§ **Exercise instructions**
Set down exactly the entries below, beginning at their first line and ending at the line with "converted by [int()]".

++++ Dataset records ++++

(** * JPTextNormTF: the Japanese numeral and date normalizer

    A shallow embedding of [DateNormalizer] and of [TextCleaner] from
    [src/JPTextNormTF/core.py] and of the parts of the Python library
    they call ([str], [int], [re], [calendar.monthrange], format
    specifications), followed by the properties of the numeral converter,
    of the date rewriter and of the text cleaner.

    Conventions.
    - A Python [str] is a list of Unicode code points ([N]).
    - A Python [int] is a [Z]: Python integers are unbounded.  The
      interpreter's configurable limit on the length of decimal strings
      converted by [int()] is not part of the model.
    - A call that may raise returns a [result]; [Raise e] is the
      exception [e] leaving the call.
    - The library is CPython 3.8 or later ([calendar.monthrange] accepts
      every year), with the character tables of Unicode 14.0.

    - [unicodedata.normalize] is not modelled: the text cleaner takes
      the NFKC normalization as a parameter.

    The definitions come first: the library fragment, the classes, then
    the vocabulary of the statements.  The lemmas and the results on
    the numeral converter, on the date rewriter and on the text cleaner
    follow. *)

From Stdlib Require Import String Ascii.
From Stdlib Require Import ZArith NArith List Bool Lia.
Import ListNotations.

(* ================================================================== *)
(** * Exceptions *)

Inductive exn : Type :=
| ValueError          (* int() on a string that is not a decimal numeral *)
| IllegalMonthError   (* calendar.monthrange with a month outside 1..12 *)
| KeyError.           (* dict[key] with an absent key *)

Inductive result (A : Type) : Type :=
| Ok (a : A)
| Raise (e : exn).

Arguments Ok {A} a.
Arguments Raise {A} e.

Definition bind {A B : Type} (x : result A) (k : A -> result B) : result B :=
  match x with
  | Ok a => k a
  | Raise e => Raise e
  end.

Notation "x <- e ;; k" := (bind e (fun x => k))
  (at level 61, e at next level, right associativity).

(* ================================================================== *)
(** * Python strings *)

Definition char := N.
Definition str := list char.

Definition char_eqb (a b : char) : bool := N.eqb a b.

Fixpoint str_eqb (a b : str) : bool :=
  match a, b with
  | [], [] => true
  | x :: a', y :: b' => char_eqb x y && str_eqb a' b'
  | _, _ => false
  end.

(** [d.get(k)] on a dictionary literal, kept as the list of its items. *)
Fixpoint lookup {K V : Type} (eqb : K -> K -> bool) (k : K) (d : list (K * V))
  : option V :=
  match d with
  | [] => None
  | (k', v) :: d' => if eqb k k' then Some v else lookup eqb k d'
  end.

(** Source text is UTF-8; [py] decodes a literal of this file into the
    code points of the Python string it denotes. *)
Fixpoint utf8_decode (bs : list N) : str :=
  match bs with
  | [] => []
  | b0 :: t0 =>
      if (b0 <? 0x80)%N then b0 :: utf8_decode t0
      else if (b0 <? 0xE0)%N then
        match t0 with
        | b1 :: t1 => ((b0 - 0xC0) * 64 + (b1 - 0x80))%N :: utf8_decode t1
        | _ => []
        end
      else if (b0 <? 0xF0)%N then
        match t0 with
        | b1 :: b2 :: t2 =>
            ((b0 - 0xE0) * 4096 + (b1 - 0x80) * 64 + (b2 - 0x80))%N
              :: utf8_decode t2
        | _ => []
        end
      else
        match t0 with
        | b1 :: b2 :: b3 :: t3 =>
            ((b0 - 0xF0) * 262144 + (b1 - 0x80) * 4096
             + (b2 - 0x80) * 64 + (b3 - 0x80))%N :: utf8_decode t3
        | _ => []
        end
  end.

Definition py (s : String.string) : str :=
  utf8_decode (map N_of_ascii (list_ascii_of_string s)).
Arguments py s%_string.

(** The single character of a one-character literal. *)
Definition ch (s : String.string) : char := hd 0%N (py s).
Arguments ch s%_string.

(* ================================================================== *)
(** * The Unicode character database (Unicode 14.0, as CPython 3.11)

    [\d] in a [str] pattern and [int()] accept the characters of general
    category Nd.  They come in runs of ten consecutive code points, digit
    0 first; [decimal_zeros] lists the first code point of every run.
    [str.isdigit] accepts in addition the characters whose numeric type is
    Digit (superscripts, circled digits, ...), listed as ranges. *)

Definition decimal_zeros : list N :=
  [0x30; 0x660; 0x6f0; 0x7c0; 0x966; 0x9e6; 0xa66; 0xae6; 0xb66; 0xbe6;
   0xc66; 0xce6; 0xd66; 0xde6; 0xe50; 0xed0; 0xf20; 0x1040; 0x1090; 0x17e0;
   0x1810; 0x1946; 0x19d0; 0x1a80; 0x1a90; 0x1b50; 0x1bb0; 0x1c40; 0x1c50;
   0xa620; 0xa8d0; 0xa900; 0xa9d0; 0xa9f0; 0xaa50; 0xabf0; 0xff10; 0x104a0;
   0x10d30; 0x11066; 0x110f0; 0x11136; 0x111d0; 0x112f0; 0x11450; 0x114d0;
   0x11650; 0x116c0; 0x11730; 0x118e0; 0x11950; 0x11c50; 0x11d50; 0x11da0;
   0x16a60; 0x16ac0; 0x16b50; 0x1d7ce; 0x1d7d8; 0x1d7e2; 0x1d7ec; 0x1d7f6;
   0x1e140; 0x1e2f0; 0x1e950; 0x1fbf0]%N.

Definition digit_only_ranges : list (N * N) :=
  [(0xb2, 0xb3); (0xb9, 0xb9); (0x1369, 0x1371); (0x19da, 0x19da);
   (0x2070, 0x2070); (0x2074, 0x2079); (0x2080, 0x2089); (0x2460, 0x2468);
   (0x2474, 0x247c); (0x2488, 0x2490); (0x24ea, 0x24ea); (0x24f5, 0x24fd);
   (0x24ff, 0x24ff); (0x2776, 0x277e); (0x2780, 0x2788); (0x278a, 0x2792);
   (0x10a40, 0x10a43); (0x10e60, 0x10e68); (0x11052, 0x1105a);
   (0x1f100, 0x1f10a)]%N.

Definition in_range (c : char) (r : N * N) : bool :=
  (fst r <=? c)%N && (c <=? snd r)%N.

Fixpoint decimal_in (zs : list N) (c : char) : option Z :=
  match zs with
  | [] => None
  | z :: zs' =>
      if in_range c (z, z + 9)%N then Some (Z.of_N (c - z))
      else decimal_in zs' c
  end.

(** [unicodedata.decimal(c)], [None] when [c] is not of category Nd. *)
Definition decimal_value (c : char) : option Z := decimal_in decimal_zeros c.

Definition isdecimal (c : char) : bool :=
  match decimal_value c with Some _ => true | None => false end.

(** [c.isdigit()] for a single character. *)
Definition isdigit (c : char) : bool :=
  isdecimal c || existsb (in_range c) digit_only_ranges.

(* ================================================================== *)
(** * [int(s)], [str(n)] and the [0Nd] format specification *)

Fixpoint int_loop (s : str) (acc : Z) : result Z :=
  match s with
  | [] => Ok acc
  | c :: s' =>
      match decimal_value c with
      | Some d => int_loop s' (10 * acc + d)
      | None => Raise ValueError
      end
  end.

(** [int(s)] on a string without sign, blank or underscore, the only
    strings this program passes to it: every character must be a decimal
    digit and there must be at least one. *)
Definition int (s : str) : result Z :=
  match s with
  | [] => Raise ValueError
  | _ => int_loop s 0
  end.

Fixpoint uint_str (u : Decimal.uint) : str :=
  match u with
  | Decimal.Nil => []
  | Decimal.D0 u' => 0x30%N :: uint_str u'
  | Decimal.D1 u' => 0x31%N :: uint_str u'
  | Decimal.D2 u' => 0x32%N :: uint_str u'
  | Decimal.D3 u' => 0x33%N :: uint_str u'
  | Decimal.D4 u' => 0x34%N :: uint_str u'
  | Decimal.D5 u' => 0x35%N :: uint_str u'
  | Decimal.D6 u' => 0x36%N :: uint_str u'
  | Decimal.D7 u' => 0x37%N :: uint_str u'
  | Decimal.D8 u' => 0x38%N :: uint_str u'
  | Decimal.D9 u' => 0x39%N :: uint_str u'
  end.

(** Decimal digits of a natural number, no leading zero, ["0"] for 0. *)
Definition digits_of (n : N) : str := uint_str (N.to_uint n).

Definition hyphen : char := 0x2D%N.
Definition zero_char : char := 0x30%N.

(** [str(n)]. *)
Definition py_str (n : Z) : str :=
  if (n <? 0)%Z then hyphen :: digits_of (Z.to_N (- n))
  else digits_of (Z.to_N n).

Definition zfill (width : nat) (s : str) : str :=
  repeat zero_char (width - length s) ++ s.

(** [format(n, "0{width}d")]: sign first, then zeros up to [width]. *)
Definition format_0d (width : nat) (n : Z) : str :=
  if (n <? 0)%Z then hyphen :: zfill (width - 1) (digits_of (Z.to_N (- n)))
  else zfill width (digits_of (Z.to_N n)).

(** [f"{year:04d}-{month:02d}-{day:02d}"]. *)
Definition format_date (year month day : Z) : str :=
  format_0d 4 year ++ hyphen :: format_0d 2 month ++ hyphen :: format_0d 2 day.

(* ================================================================== *)
(** * The fragment of [re] used by the program

    Patterns are built from literals, character classes, greedy bounded
    or unbounded repetition of a class, sequence, ordered alternative and
    capturing groups; the four date patterns and [\d+] need nothing else
    (no group sits inside an alternative or under a repetition).

    [matches r s] lists the ways [r] matches a prefix of [s], in the order
    in which the backtracking matcher tries them: the first is the match
    the engine reports.  An entry is (matched text, groups, rest). *)

Module Re.

Inductive citem : Type :=
| CDigit                         (* \d *)
| CChar (c : char)               (* a literal character *)
| CRange (lo hi : char).         (* lo-hi *)

Definition cclass := list citem.

Definition item_match (c : char) (i : citem) : bool :=
  match i with
  | CDigit => isdecimal c
  | CChar x => char_eqb c x
  | CRange lo hi => in_range c (lo, hi)
  end.

Definition in_class (cs : cclass) (c : char) : bool :=
  existsb (item_match c) cs.

Inductive regex : Type :=
| Lit (l : str)
| Cls (cs : cclass)
| Rep (cs : cclass) (lo : nat) (hi : option nat)
| Seq (r1 r2 : regex)
| Alt (r1 r2 : regex)
| Grp (r : regex).

Definition mres : Type := (str * list str * str)%type.

Fixpoint strip_prefix (l s : str) : option str :=
  match l, s with
  | [], _ => Some s
  | x :: l', y :: s' => if char_eqb x y then strip_prefix l' s' else None
  | _ :: _, [] => None
  end.

Definition hi_allows (hi : option nat) : bool :=
  match hi with Some O => false | _ => true end.

(** Greedy repetition: first one more character, then stopping here. *)
Fixpoint rep_matches (cs : cclass) (lo : nat) (hi : option nat) (s : str)
  : list (str * str) :=
  let stop := match lo with O => [([], s)] | S _ => [] end in
  match s with
  | c :: s' =>
      if hi_allows hi && in_class cs c
      then map (fun ms : str * str => (c :: fst ms, snd ms))
               (rep_matches cs (pred lo) (option_map pred hi) s') ++ stop
      else stop
  | [] => stop
  end.

Fixpoint matches (r : regex) (s : str) : list mres :=
  match r with
  | Lit l =>
      match strip_prefix l s with
      | Some rest => [(l, [], rest)]
      | None => []
      end
  | Cls cs =>
      match s with
      | c :: s' => if in_class cs c then [([c], [], s')] else []
      | [] => []
      end
  | Rep cs lo hi =>
      map (fun ms : str * str => (fst ms, [], snd ms)) (rep_matches cs lo hi s)
  | Seq r1 r2 =>
      flat_map (fun x : mres =>
                  let '(m1, g1, rest1) := x in
                  map (fun y : mres =>
                         let '(m2, g2, rest2) := y in
                         (m1 ++ m2, g1 ++ g2, rest2))
                      (matches r2 rest1))
               (matches r1 s)
  | Alt r1 r2 => matches r1 s ++ matches r2 s
  | Grp r1 =>
      map (fun x : mres => let '(m, g, rest) := x in (m, m :: g, rest))
          (matches r1 s)
  end.

(** [pattern.match(s)]: the match at the start of [s], if any. *)
Definition re_match (r : regex) (s : str) : option mres :=
  hd_error (matches r s).

(** [re.fullmatch(pattern, s)]: the first way to match all of [s]. *)
Definition fullmatch (r : regex) (s : str) : option mres :=
  find (fun x : mres => match snd x with [] => true | _ => false end)
       (matches r s).

(** [pattern.sub(repl, s)] with a callable [repl], which receives the
    groups of each match.  Scanning goes left to right; [skip] counts the
    characters of the current match still to be dropped.  A match of the
    empty string is replaced and the scan moves on by one character. *)
Fixpoint sub_loop (r : regex) (repl : list str -> result str)
         (skip : nat) (s : str) : result str :=
  match skip with
  | S k =>
      match s with
      | [] => Ok []
      | _ :: s' => sub_loop r repl k s'
      end
  | O =>
      match re_match r s with
      | Some (m, g, _) =>
          out <- repl g ;;
          match s with
          | [] => Ok out
          | c :: s' =>
              match length m with
              | O => rest <- sub_loop r repl 0 s' ;; Ok (out ++ c :: rest)
              | S k => rest <- sub_loop r repl k s' ;; Ok (out ++ rest)
              end
          end
      | None =>
          match s with
          | [] => Ok []
          | c :: s' => rest <- sub_loop r repl 0 s' ;; Ok (c :: rest)
          end
      end
  end.

Definition sub (r : regex) (repl : list str -> result str) (s : str)
  : result str :=
  sub_loop r repl 0 s.

(** Sequence of several patterns. *)
Fixpoint seq (rs : list regex) : regex :=
  match rs with
  | [] => Lit []
  | [r] => r
  | r :: rs' => Seq r (seq rs')
  end.

(** Ordered alternative of literals, [a|b|c]. *)
Fixpoint alt_lits (ls : list str) : regex :=
  match ls with
  | [] => Cls []
  | [l] => Lit l
  | l :: ls' => Alt (Lit l) (alt_lits ls')
  end.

++++

§ **Answer below**
(** * JPTextNormTF: the Japanese numeral and date normalizer

    A shallow embedding of [DateNormalizer] and of [TextCleaner] from
    [src/JPTextNormTF/core.py] and of the parts of the Python library
    they call ([str], [int], [re], [calendar.monthrange], format
    specifications), followed by the properties of the numeral converter,
    of the date rewriter and of the text cleaner.

    Conventions.
    - A Python [str] is a list of Unicode code points ([N]).
    - A Python [int] is a [Z]: Python integers are unbounded.  The
      interpreter's configurable limit on the length of decimal strings
      converted by [int()] is not part of the model.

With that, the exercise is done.